30 kr (except for church services, prayers)

Monday-Friday in the Abbey church
08.00 Pilgrim's Mass (Wednesday week's Mass)
09.00 Laudes (morning prayer)
12.00 Sext (noon prayer)
15.00 Vesper (afternoon prayer) until 31/3 16.00 Vesper (afternoon prayer) from 1/4

Saturday in the Abbey church
08.00 Pilgrim's Mass
09.00 Laudes (morning prayer)

Nässja church

Nässja church. Photo: Bernd Beckmann

The church of Nässja belongs to the churches of the western Östergötland, which was probably built on the initiative of a local "Storman" gender ("nobility", noble family in the Viking period and the beginning of the Middle Ages). The church is situated in an open, agricultural landscape on a long point of land in Lake Vättern, which forms the western shore of the bay of Vadstena.

Opening hours
1 May - 31 August
Daily 9.00-18.00

Örberga church

Örberga church. Photo: Bernd Beckmann

One of Sweden's oldest churches is situated on a hill with fantastic views over the Vättern, Västergötland and the surrounding countryside. In 2016 the Örberga church celebrated its 900th anniversary with art, music, lectures and services.

Opening hours
1 May - 31 August
Daily 9.00-18.00

Herrestad's church

Herrestads church. Photo: Bernd Beckmann

Herrestad was mentioned in writing as a medieval village as early as 1208. The first church at this place was probably built of wood. In 1112 the present building of the church was built from limestone. Herrestad's church is the oldest church in Vadstena and Dal and one of the oldest church buildings in Sweden.

Opening hours
1 May - 31 August
Daily 9.00-18.00

Källstads church

Källstads church. Photo: Bernd Beckmann

The church of Källstad on the plain near the Tåkern still has its medieval church tower, but was rebuilt in 1868-69. The original church and tower were built in the 12th century on private initiative.

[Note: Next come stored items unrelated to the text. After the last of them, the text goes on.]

Definition RequireTenantActive (lookup : option (Z -> res statusErr Z)) (cache : option (gmap Z Z))
    (c : context_claims) : gate unit * option (gmap Z Z) :=
  if c_platform c then (Pass (), cache) else
  match c_tenant c with
  | None => (Abort 401 "tenant token required", cache)
  | Some claims =>
      if t_TenantID claims =? 0 then (Abort 401 "tenant token required", cache) else
      match lookup with
      | None => (Abort 500 "tenant status check unavailable", cache)
      | Some f =>
          match lookupStatus f cache (t_TenantID claims) with
          | (Err ErrTenantGone, cache') => (Abort 403 "tenant_gone", cache')
          | (Err _, cache') => (Abort 500 "tenant status check failed", cache')
          | (Ok status, cache') =>
              if negb (status =? 0) then (Abort 403 "tenant_suspended", cache') else (Pass (), cache')
          end
      end
  end.

(** ** middleware/auth.go *)
(** [strings.SplitN(header, " ", 2)] with two parts, the first of them [Bearer]. *)
Definition ExtractBearerToken (header : string) : option string :=
  match cut_at " " header with
  | Some (p, rest) => if String.eqb p "Bearer" then Some rest else None
  | None => None
  end.
(** After the upsert and the update, the pair of the written row has that
    row as its only latest one, and the other pairs are as before. *)
Lemma single_latest_written k r db :
  single_latest db → single_latest (demoteOthers k (<[k := r]> db)).
Proof.
  intros Hone k1 k2 row1 row2 H1 H2 Hl1 Hl2 Hp Ha.
  destruct (latest_after_demoteOthers _ _ _ _ H1 Hl1) as [Hrow1 Hk1].
  destruct (latest_after_demoteOthers _ _ _ _ H2 Hl2) as [Hrow2 Hk2].
  destruct (decide (key_platform k1 = key_platform k
                    ∧ key_architecture k1 = key_architecture k)) as [[Hp1 Ha1]|Hother].
  - rewrite Hk1, Hk2 by congruence. done.
  - assert (k1 ≠ k) as Hne1 by (intros ->; by apply Hother).
    assert (k2 ≠ k) as Hne2.
    { intros ->. apply Hother. by rewrite Hp, Ha. }
    rewrite lookup_insert_ne in Hrow1 by done.
    rewrite lookup_insert_ne in Hrow2 by done.
    by apply (Hone k1 k2 row1 row2).
Qed.

(** The table after [processAsset], whichever way it ends, when the
    update is carried out. *)
Lemma processAsset_table w a rel db :
  updateFails w (written_key a rel) = false →
  (processAsset w a rel db).2 = db
  ∨ ∃ hash, (processAsset w a rel db).2 =
      demoteOthers (written_key a rel)
        (<[written_key a rel := row_of (buildVersionData w a rel hash)]> db).
Proof.
  intros Hupd. destruct (processAsset_cases w a rel db) as [[e ->]|(hash & _ & _ & ->)].
  - by left.
  - right. exists hash. by rewrite Hupd.
Qed.
Definition handleCRUDUpdate (v : crudValidator) (a : app) (r : http_request) (rt : route) (id0 : string)
    : app * response :=
  let resource := rt_Resource rt in
  match hr_body r with
  | None => (a, (StatusBadRequest, message errInvalidRequestBody))
  | Some payload =>
      let bad := invalidType v resource payload in
      if negb (str_empty bad) then (a, (StatusBadRequest, message ("invalid field type: " +:+ bad)))
      else
          let id := if str_empty id0 then FirstNonEmpty [asString (mget payload "id"); hr_id1 r] else id0 in
          let build rc := newEvent r (domainEventName rt "Updated") (rec_Data rc) in
          match UpdateRecordWithEvent a resource id payload (Some build) (hr_now r) with
          | (a', Err _) => (a', (StatusInternalServerError, message "store update failed"))
          | (a', Ok (Some rc)) => (a', (StatusOK, BRecord rc))
          | (a', Ok None) =>
              let payload' := <["id" := VString id]> payload in
              match CreateRecordWithEvent a' resource payload' (Some build) (hr_id2 r) (hr_now r) with
              | (a'', Err e) => (a'', createErrorResponse e)
              | (a'', Ok rc) => (a'', (StatusOK, BRecord rc))
              end
          end
  end.

Definition handleCRUDDelete (a : app) (r : http_request) (rt : route) (id : string) : app * response :=
  let build deleted := newEvent r (domainEventName rt "Deleted")
                         {["id" := VString id; "deleted" := VBool deleted]} in
  match DeleteRecordWithEvent a (rt_Resource rt) id (Some build) with
  | (a', Err _) => (a', (StatusInternalServerError, message "store delete failed"))
  | (a', Ok deleted) => (a', (StatusOK, BMap {["id" := VString id; "deleted" := VBool deleted]}))
  end.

Due to its good acoustics, Källstad's church is well suited for concerts.

Opening hours
1 May - 31 August
Daily 9.00-18.00

Rogslösa church

Rogslösa church. Photo: Bernd Beckmann

The church was built at the beginning of the 13th century as a private church of the only manor in Rogslösa and replaced a former wooden church. It is mainly known for its entrance portal with the so-called Rogslösa door.

Amongst others, Lydia Wahlström (1869-1954), an active member of the Swedish voting rights and women's movement, the majority of the "incomparable" sisters of Häckenäs and Jonas Andersson, a member of the parliament from Häckenäs, co-founder of Östgöta Dals and Östergötland's Folk High School, are buried in the cemetery.

Opening hours
1 May - 31 August
Daily 9.00-18.00

Väversunda church

Väversunda church. Photo: Bernd Beckmann

A romanesque and well-preserved medieval church from about 1160, built of Ombergs limestone. The predecessor was probably a stave church.

Opening hours
1 May - 31 August
Daily 9.00-18.00

Church of Strå

Church of Strå. Photo: Bernd Beckmann

The church of Strå, a few kilometres south of Vadstena and with a wide view over the plains and town, was originally built in the 12th century and received its characteristic spire in 1771 from Mårten Beurling. It has been rebuilt several times inside.

Opening hours
28 June - 31 August
Daily 10.00-17.00

Hov's church

Hovs church. Photo: Bernd Beckmann

The church in Hov was built in the 12th century and is one of the oldest churches in the vicinity.